▶ _Aim of the exercise_
The data shown below should all be retyped exactly.

[Extracted records Boundary: Start]

Lemma memregion_init_spec addr size flg :
  0 <= addr -> 0 < size -> addr + size <= 2 ^ 64 -> size < 2 ^ 64 ->
  let r := sbi_domain_memregion_init addr size flg in
  flags r = flg /\ 0 <= order r <= 64 /\ (2 ^ order r | base r) /\
  0 <= base r <= addr /\ addr + size <= base r + 2 ^ order r /\
  (forall k b, 0 <= k <= 64 -> (2 ^ k | b) -> b <= addr -> addr + size <= b + 2 ^ k ->
     b + 2 ^ k < 2 ^ 64 -> order r <= k) /\
  (addr + size = 2 ^ 64 -> order r = 64 /\ base r = 0).
Proof.
  intros Ha Hs Has Hs64. unfold sbi_domain_memregion_init.
  destruct (log2roundup_spec size) as (Hl & _ & Hsmall); [lia|].
  destruct (memregion_loop_spec (Z.to_nat (65 - log2roundup size)) (log2roundup size) 0 addr size)
    as (b & o & -> & Ho & H1 & H2 & H3); [lia..|]. cbn.
  split; [done|]. split; [lia|].
  assert (Ho64 : o < 64 \/ (o = 64 /\ b = 0)) by (destruct (Z.eq_dec o 64); [right; auto|left; lia]).
  assert (Hp : 0 < 2 ^ o) by (apply pow2_pos; lia).
  pose proof (Z.mod_pos_bound addr (2 ^ o) Hp).
  split_and!.
  - destruct Ho64 as [Hlt|[-> ->]]; [|apply Z.divide_0_r].
    destruct (H1 Hlt) as [-> _]. apply round_down_divides. lia.
  - destruct Ho64 as [Hlt|[-> ->]]; [|lia]. destruct (H1 Hlt) as [-> _].
    pose proof (Z.mod_le addr (2 ^ o) Ha Hp). lia.
  - destruct Ho64 as [Hlt|[-> ->]]; [|lia]. destruct (H1 Hlt) as [-> _]. lia.
  - destruct Ho64 as [Hlt|[-> ->]]; [|lia]. destruct (H1 Hlt) as [-> [_ Hf]]. lia.
  - intros k c Hk Hd Hc1 Hc2 Hc3. destruct (Z.leb_spec o k); [done|exfalso].
    pose proof (aligned_base c k addr ltac:(lia) Hd ltac:(lia)) as ->.
    destruct (Z.ltb_spec k (log2roundup size)) as [Hk'|Hk'].
    + specialize (Hsmall k ltac:(lia)). pose proof (Z.mod_pos_bound addr (2 ^ k)). lia.
    + apply (H3 k); [lia|]. split; lia.
  - intros Htop. destruct Ho64 as [Hlt|[-> ->]]; [|done].
    destruct (H1 Hlt) as [_ [Hf1 Hf2]]. lia.
Qed.

(** [sbi_domain_memregion_init] returns a naturally aligned power-of-two
    block that contains the requested range.  The block is the smallest such
    one, except at the top of the address space: a range whose smallest block
    ends at 2^64 gets the block of all addresses, since the block's end wraps
    to zero in the test. *)
Lemma memregion_init_correct addr size flg :
  0 <= addr -> 0 < size -> addr + size <= 2 ^ 64 -> size < 2 ^ 64 ->
  let r := sbi_domain_memregion_init addr size flg in
  flags r = flg /\ 0 <= order r <= 64 /\ (2 ^ order r | base r) /\
  0 <= base r <= addr /\ addr + size <= base r + 2 ^ order r /\
  (forall k b, 0 <= k <= 64 -> (2 ^ k | b) -> b <= addr -> addr + size <= b + 2 ^ k ->
     b + 2 ^ k < 2 ^ 64 -> order r <= k) /\
  (addr + size = 2 ^ 64 -> order r = 64 /\ base r = 0).
Proof. apply memregion_init_spec. Qed.

Lemma memregion_init_correct_witness :
  let r := sbi_domain_memregion_init 0x80000000 0x20000 5 in
  base r <= 0x80000000 /\ 0x80000000 + 0x20000 <= base r + 2 ^ order r /\ order r = 17.
Proof.
  destruct (memregion_init_correct 0x80000000 0x20000 5) as (_ & _ & _ & H1 & H2 & _);
    [lia|lia|lia|lia|].
  split; [apply H1|]. split; [exact H2|]. reflexivity.
Defined.

(** ** Lemmas: the array of regions *)

Lemma memregions_split a :
  exists tl, a = memregions a ++ tl /\ (tl = [] \/ exists r tl', tl = r :: tl' /\ order r = 0).
Proof.
  induction a as [|r a IH]; [exists []; auto|]. cbn. destruct (Z.eqb_spec (order r) 0).
  - exists (r :: a). split; [done|]. right. eauto.
  - destruct IH as (tl & -> & Ht). exists tl. split; [|done].
    cbn. f_equal. f_equal. symmetry.
    assert (Hm : forall l, memregions (memregions l ++ tl) = memregions l).
    { intros l. induction l as [|x l IHl]; cbn.
      - destruct Ht as [->|(x & tl' & -> & E)]; [done|]. cbn. by rewrite E.
      - destruct (Z.eqb_spec (order x) 0) as [E|E]; cbn.
        + destruct Ht as [->|(y & tl' & -> & E')]; [done|]. cbn. by rewrite E'.
        + destruct (Z.eqb_spec (order x) 0); [done|]. by rewrite IHl. }
    apply Hm.
Qed.

Lemma memregions_app l tl :
  Forall (fun r => order r <> 0) l -> (tl = [] \/ exists r tl', tl = r :: tl' /\ order r = 0) ->
  memregions (l ++ tl) = l.
Proof.
  intros Hl Ht. induction Hl as [|r l Hr Hl IH]; cbn.
  - destruct Ht as [->|(r & tl' & -> & E)]; [done|]. cbn. by rewrite E.
  - destruct (Z.eqb_spec (order r) 0); [done|]. by rewrite IH.
Qed.

Lemma memregions_nonzero a : Forall (fun r => order r <> 0) (memregions a).
Proof.
  induction a as [|r a IH]; cbn; [constructor|].
  destruct (Z.eqb_spec (order r) 0); [constructor|]. by constructor.
Qed.

Lemma set_reg_length a i r : length (set_reg a i r) = length a.
Proof. apply length_insert. Qed.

[Extracted records Boundary: End]

▶ _Response for this exercise_
Lemma memregion_init_spec addr size flg :
  0 <= addr -> 0 < size -> addr + size <= 2 ^ 64 -> size < 2 ^ 64 ->
  let r := sbi_domain_memregion_init addr size flg in
  flags r = flg /\ 0 <= order r <= 64 /\ (2 ^ order r | base r) /\
  0 <= base r <= addr /\ addr + size <= base r + 2 ^ order r /\
  (forall k b, 0 <= k <= 64 -> (2 ^ k | b) -> b <= addr -> addr + size <= b + 2 ^ k ->
     b + 2 ^ k < 2 ^ 64 -> order r <= k) /\
  (addr + size = 2 ^ 64 -> order r = 64 /\ base r = 0).
Proof.
  intros Ha Hs Has Hs64. unfold sbi_domain_memregion_init.
  destruct (log2roundup_spec size) as (Hl & _ & Hsmall); [lia|].
  destruct (memregion_loop_spec (Z.to_nat (65 - log2roundup size)) (log2roundup size) 0 addr size)
    as (b & o & -> & Ho & H1 & H2 & H3); [lia..|]. cbn.
  split; [done|]. split; [lia|].
  assert (Ho64 : o < 64 \/ (o = 64 /\ b = 0)) by (destruct (Z.eq_dec o 64); [right; auto|left; lia]).
  assert (Hp : 0 < 2 ^ o) by (apply pow2_pos; lia).
  pose proof (Z.mod_pos_bound addr (2 ^ o) Hp).
  split_and!.
  - destruct Ho64 as [Hlt|[-> ->]]; [|apply Z.divide_0_r].
    destruct (H1 Hlt) as [-> _]. apply round_down_divides. lia.
  - destruct Ho64 as [Hlt|[-> ->]]; [|lia]. destruct (H1 Hlt) as [-> _].
    pose proof (Z.mod_le addr (2 ^ o) Ha Hp). lia.
  - destruct Ho64 as [Hlt|[-> ->]]; [|lia]. destruct (H1 Hlt) as [-> _]. lia.
  - destruct Ho64 as [Hlt|[-> ->]]; [|lia]. destruct (H1 Hlt) as [-> [_ Hf]]. lia.
  - intros k c Hk Hd Hc1 Hc2 Hc3. destruct (Z.leb_spec o k); [done|exfalso].
    pose proof (aligned_base c k addr ltac:(lia) Hd ltac:(lia)) as ->.
    destruct (Z.ltb_spec k (log2roundup size)) as [Hk'|Hk'].
    + specialize (Hsmall k ltac:(lia)). pose proof (Z.mod_pos_bound addr (2 ^ k)). lia.
    + apply (H3 k); [lia|]. split; lia.
  - intros Htop. destruct Ho64 as [Hlt|[-> ->]]; [|done].
    destruct (H1 Hlt) as [_ [Hf1 Hf2]]. lia.
Qed.

(** [sbi_domain_memregion_init] returns a naturally aligned power-of-two
    block that contains the requested range.  The block is the smallest such
    one, except at the top of the address space: a range whose smallest block
    ends at 2^64 gets the block of all addresses, since the block's end wraps
    to zero in the test. *)
Lemma memregion_init_correct addr size flg :
  0 <= addr -> 0 < size -> addr + size <= 2 ^ 64 -> size < 2 ^ 64 ->
  let r := sbi_domain_memregion_init addr size flg in
  flags r = flg /\ 0 <= order r <= 64 /\ (2 ^ order r | base r) /\
  0 <= base r <= addr /\ addr + size <= base r + 2 ^ order r /\
  (forall k b, 0 <= k <= 64 -> (2 ^ k | b) -> b <= addr -> addr + size <= b + 2 ^ k ->
     b + 2 ^ k < 2 ^ 64 -> order r <= k) /\
  (addr + size = 2 ^ 64 -> order r = 64 /\ base r = 0).
Proof. apply memregion_init_spec. Qed.

Lemma memregion_init_correct_witness :
  let r := sbi_domain_memregion_init 0x80000000 0x20000 5 in
  base r <= 0x80000000 /\ 0x80000000 + 0x20000 <= base r + 2 ^ order r /\ order r = 17.
Proof.
  destruct (memregion_init_correct 0x80000000 0x20000 5) as (_ & _ & _ & H1 & H2 & _);
    [lia|lia|lia|lia|].
  split; [apply H1|]. split; [exact H2|]. reflexivity.
Defined.

(** ** Lemmas: the array of regions *)

Lemma memregions_split a :
  exists tl, a = memregions a ++ tl /\ (tl = [] \/ exists r tl', tl = r :: tl' /\ order r = 0).
Proof.
  induction a as [|r a IH]; [exists []; auto|]. cbn. destruct (Z.eqb_spec (order r) 0).
  - exists (r :: a). split; [done|]. right. eauto.
  - destruct IH as (tl & -> & Ht). exists tl. split; [|done].
    cbn. f_equal. f_equal. symmetry.
    assert (Hm : forall l, memregions (memregions l ++ tl) = memregions l).
    { intros l. induction l as [|x l IHl]; cbn.
      - destruct Ht as [->|(x & tl' & -> & E)]; [done|]. cbn. by rewrite E.
      - destruct (Z.eqb_spec (order x) 0) as [E|E]; cbn.
        + destruct Ht as [->|(y & tl' & -> & E')]; [done|]. cbn. by rewrite E'.
        + destruct (Z.eqb_spec (order x) 0); [done|]. by rewrite IHl. }
    apply Hm.
Qed.

Lemma memregions_app l tl :
  Forall (fun r => order r <> 0) l -> (tl = [] \/ exists r tl', tl = r :: tl' /\ order r = 0) ->
  memregions (l ++ tl) = l.
Proof.
  intros Hl Ht. induction Hl as [|r l Hr Hl IH]; cbn.
  - destruct Ht as [->|(r & tl' & -> & E)]; [done|]. cbn. by rewrite E.
  - destruct (Z.eqb_spec (order r) 0); [done|]. by rewrite IH.
Qed.

Lemma memregions_nonzero a : Forall (fun r => order r <> 0) (memregions a).
Proof.
  induction a as [|r a IH]; cbn; [constructor|].
  destruct (Z.eqb_spec (order r) 0); [constructor|]. by constructor.
Qed.

Lemma set_reg_length a i r : length (set_reg a i r) = length a.
Proof. apply length_insert. Qed.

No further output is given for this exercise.